Definition swap h i (hash : Z) (tw : option nat) : inet_hashinfo := match tw with Some t => inet_twsk_unhash (ehash_add h i hash) t | None => ehash_add h i hash end.
Lemma ehash_add_table h i hash j : on_table (ehash_add h i hash) j -> j = i \/ on_table h j.
Proof.
  intros [(s & hd & Hd & Hj)|(s & hd & Hd & Hj)]; apply ehash_add_lookup in Hd as (hd0 & Hd & E1 & E2); [rewrite E2 in Hj|rewrite E1 in Hj; right; right; by exists s, hd0]. case_decide; [apply elem_of_cons in Hj as [->|Hj]; [by left|]|]; right; left; by exists s, hd0.
Qed.
Lemma ehash_add_tw h i hash j : tw_hashed (ehash_add h i hash) j -> tw_hashed h j.
Proof. intros (s & hd & Hd & Hj). apply ehash_add_lookup in Hd as (hd0 & Hd & E1 & _). rewrite E1 in Hj. by exists s, hd0. Qed.
Lemma ehash_add_in h i hash : hash_inv h -> hashed (ehash_add h i hash) i.
Proof.
  intros [[Hm1 Hm2] _ _ _]. destruct (lookup_lt_is_Some_2 (ehash h) (inet_ehash_slot h hash)) as [hd Hd]; [by apply slot_lt|]. exists (inet_ehash_slot h hash), (hd <| chain := i :: chain hd |>). split; [|left]. unfold ehash_add, upd_sock. cbn. by rewrite list_lookup_alter_eq, Hd.
Qed.
Lemma ehash_add_socks h i hash j : socks (ehash_add h i hash) !! j = if decide (j = i) then (fun sk => sk <| sk_linked := true |>) <$> socks h !! j else socks h !! j.
Proof. unfold ehash_add, upd_sock. cbn. destruct (decide (j = i)) as [->|Hn]; [by rewrite lookup_alter_eq|by rewrite lookup_alter_ne]. Qed.
(** Everything but the chains of connections is left alone. *)
Record swapped h i sk (tw : option nat) h' : Prop := {
  sw_hash : hash_inv h';
  sw_uniq : unique_flows h';
  sw_apart : tw_apart h';
  sw_in : hashed h' i;
  sw_table : forall j, on_table h' j -> j = i \/ (on_table h j /\ tw <> Some j);
  sw_self : socks h' !! i = Some (sk <| sk_linked := true |>);
  sw_other : forall j, j <> i -> tw <> Some j -> socks h' !! j = socks h !! j;
  sw_tw : forall t, tw = Some t -> socks h' !! t = (fun sk => sk <| sk_linked := false |>) <$> socks h !! t;
  sw_bind : (tbs h', bhash h', bhash_size h', bsockets h') = (tbs h, bhash h, bhash_size h, bsockets h);
  sw_listen : listening_hash h' = listening_hash h;
}.
Lemma swap_ok h i sk tw : hash_inv h -> unique_flows h -> tw_apart h -> off_chain h i -> socks h !! i = Some sk -> wf_sock sk -> sk_hash sk = inet_sk_ehashfn sk ->
  (forall j skj, on_table h j -> socks h !! j = Some skj -> flow_key skj = flow_key sk -> tw = Some j) -> (forall t, tw = Some t -> tw_hashed h t) ->
  swapped h i sk tw (swap h i (sk_hash sk) tw).
Proof using L.
  intros Hv Hu Hd Ho Hi Hw Hh Hk Ht. pose proof (ehash_add_inv h i sk Hv Hi Hw Hh) as Hv1. pose proof (ehash_add_in h i (sk_hash sk) Hv) as Hin. set (h1 := ehash_add h i (sk_hash sk)) in *.
  assert (Hnt : forall t, tw = Some t -> t <> i) by (intros t Et ->; destruct Ho as (_ & Ho & _); by apply Ho, Ht).
  assert (Hself : socks h1 !! i = Some (sk <| sk_linked := true |>)) by (unfold h1; by rewrite ehash_add_socks, decide_True, Hi).
  assert (Hoth : forall j, j <> i -> socks h1 !! j = socks h !! j) by (intros j Hj; unfold h1; by rewrite ehash_add_socks, decide_False).
  assert (Hap : tw_apart h1). { intros j Hj. pose proof (ehash_add_tw h i _ j Hj) as Hj'. destruct (Hd j Hj') as [D1 D2]. split; [|done]. intros Hc. destruct (ehash_add_table h i _ j (or_introl Hc)) as [->|Hc']; [by destruct Ho as (_ & Ho & _)|]. destruct Hc as (s & hd & Hs & Hc). apply ehash_add_lookup in Hs as (hd0 & Hs & _ & E2). rewrite E2 in Hc. case_decide; [apply elem_of_cons in Hc as [->|Hc]; [by destruct Ho as (_ & Ho & _)|]|]; apply D1; by exists s, hd0. }
  unfold swap. fold h1. destruct tw as [t|].
  - rewrite tw_unhash_spec. pose proof (Ht t eq_refl) as Htt. pose proof (Hnt t eq_refl) as Hti. assert (Htt1 : tw_hashed h1 t). { destruct Htt as (s & hd & Hs & Hj). destruct (decide (s = inet_ehash_slot h (sk_hash sk))) as [->|Hne]; [exists (inet_ehash_slot h (sk_hash sk)), (hd <| chain := i :: chain hd |>)|exists s, hd]; (split; [|done]); unfold h1, ehash_add, upd_sock; cbn; [by rewrite list_lookup_alter_eq, Hs|by rewrite list_lookup_alter_ne]. }
    destruct (Hap t Htt1) as [A1 A2]. assert (Htab : forall j, on_table (unlink_tw h1 t) j -> j = i \/ (on_table h j /\ Some t <> Some j)).
    { intros j Hj. apply unlink_tw_table in Hj. assert (Hjt : j <> t) by (destruct Hj as [Hj|[_ ?]]; [by intros ->|done]). destruct (ehash_add_table h i (sk_hash sk) j) as [?|?]; [unfold on_table; fold h1; tauto|by left|right; split; [done|congruence]]. }
    assert (Hso : forall j, j <> t -> socks (unlink_tw h1 t) !! j = socks h1 !! j) by (intros j Hj; by rewrite unlink_tw_socks, decide_False).
    split; [by apply unlink_tw_inv| | |by apply unlink_tw_hashed|exact Htab|by rewrite Hso|intros j Hj1 Hj2; rewrite Hso by congruence; by apply Hoth|intros t' [= <-]; rewrite unlink_tw_socks, decide_True by done; by rewrite Hoth|done|done].
    + intros j1 j2 s1 s2 T1 T2 E1 E2 Ek. destruct (Htab j1 T1) as [->|[T1' N1]], (Htab j2 T2) as [->|[T2' N2]]; [done|..].
      * rewrite Hso, Hself in E1 by done. injection E1 as <-. exfalso. apply N2. destruct (decide (j2 = i)) as [->|Hn]; [destruct Ho as (O1 & O2 & _); by destruct T2'|]. rewrite Hso, Hoth in E2 by congruence. by apply (Hk j2 s2).
      * rewrite Hso, Hself in E2 by done. injection E2 as <-. exfalso. apply N1. destruct (decide (j1 = i)) as [->|Hn]; [destruct Ho as (O1 & O2 & _); by destruct T1'|]. rewrite Hso, Hoth in E1 by congruence. by apply (Hk j1 s1).
      * rewrite Hso in E1, E2 by congruence. assert (Hni : forall j, on_table h j -> j <> i) by (intros j Hj ->; destruct Ho as (O1 & O2 & _); by destruct Hj). rewrite Hoth in E1, E2 by auto. by apply (Hu j1 j2 s1 s2).
    + intros j Hj. assert (Hj1 : tw_hashed h1 j) by (destruct (unlink_tw_table h1 t j (or_intror Hj)) as [Hj2|[Hj2 _]]; [|done]; destruct Hj as (s & hd & Hs & Hj); apply unlink_tw_lookup in Hs as (hd0 & Hs & _ & E2); rewrite E2 in Hj; apply drop_id_in in Hj as [Hj _]; by exists s, hd0). rewrite unlink_tw_hashed. exact (Hap j Hj1).
  - assert (Htab : forall j, on_table h1 j -> j = i \/ (on_table h j /\ None <> Some j)) by (intros j Hj; destruct (ehash_add_table h i _ j Hj); [by left|by right]).
    split; [done| |done|done|exact Htab|done|by intros j Hj _; apply Hoth|done|done|done].
    assert (Hni : forall j, on_table h j -> j <> i) by (intros j Hj ->; destruct Ho as (O1 & O2 & _); by destruct Hj). intros j1 j2 s1 s2 T1 T2 E1 E2 Ek. destruct (Htab j1 T1) as [->|[T1' _]], (Htab j2 T2) as [->|[T2' _]]; [done|..].
    + rewrite Hself in E1. injection E1 as <-. rewrite Hoth in E2 by auto. by specialize (Hk j2 s2 T2' E2 (eq_sym Ek)).
    + rewrite Hself in E2. injection E2 as <-. rewrite Hoth in E1 by auto. by specialize (Hk j1 s1 T1' E1 Ek).
    + rewrite Hoth in E1, E2 by auto. by apply (Hu j1 j2 s1 s2).
Qed.
End Connect.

Exercise instructions: Among the lines above, repeat exactly those from the line with "split; [by apply" to the line with "(Hk j2 s2).", counting both ends.

Finished exercise:
    split; [by apply unlink_tw_inv| | |by apply unlink_tw_hashed|exact Htab|by rewrite Hso|intros j Hj1 Hj2; rewrite Hso by congruence; by apply Hoth|intros t' [= <-]; rewrite unlink_tw_socks, decide_True by done; by rewrite Hoth|done|done].
    + intros j1 j2 s1 s2 T1 T2 E1 E2 Ek. destruct (Htab j1 T1) as [->|[T1' N1]], (Htab j2 T2) as [->|[T2' N2]]; [done|..].
      * rewrite Hso, Hself in E1 by done. injection E1 as <-. exfalso. apply N2. destruct (decide (j2 = i)) as [->|Hn]; [destruct Ho as (O1 & O2 & _); by destruct T2'|]. rewrite Hso, Hoth in E2 by congruence. by apply (Hk j2 s2).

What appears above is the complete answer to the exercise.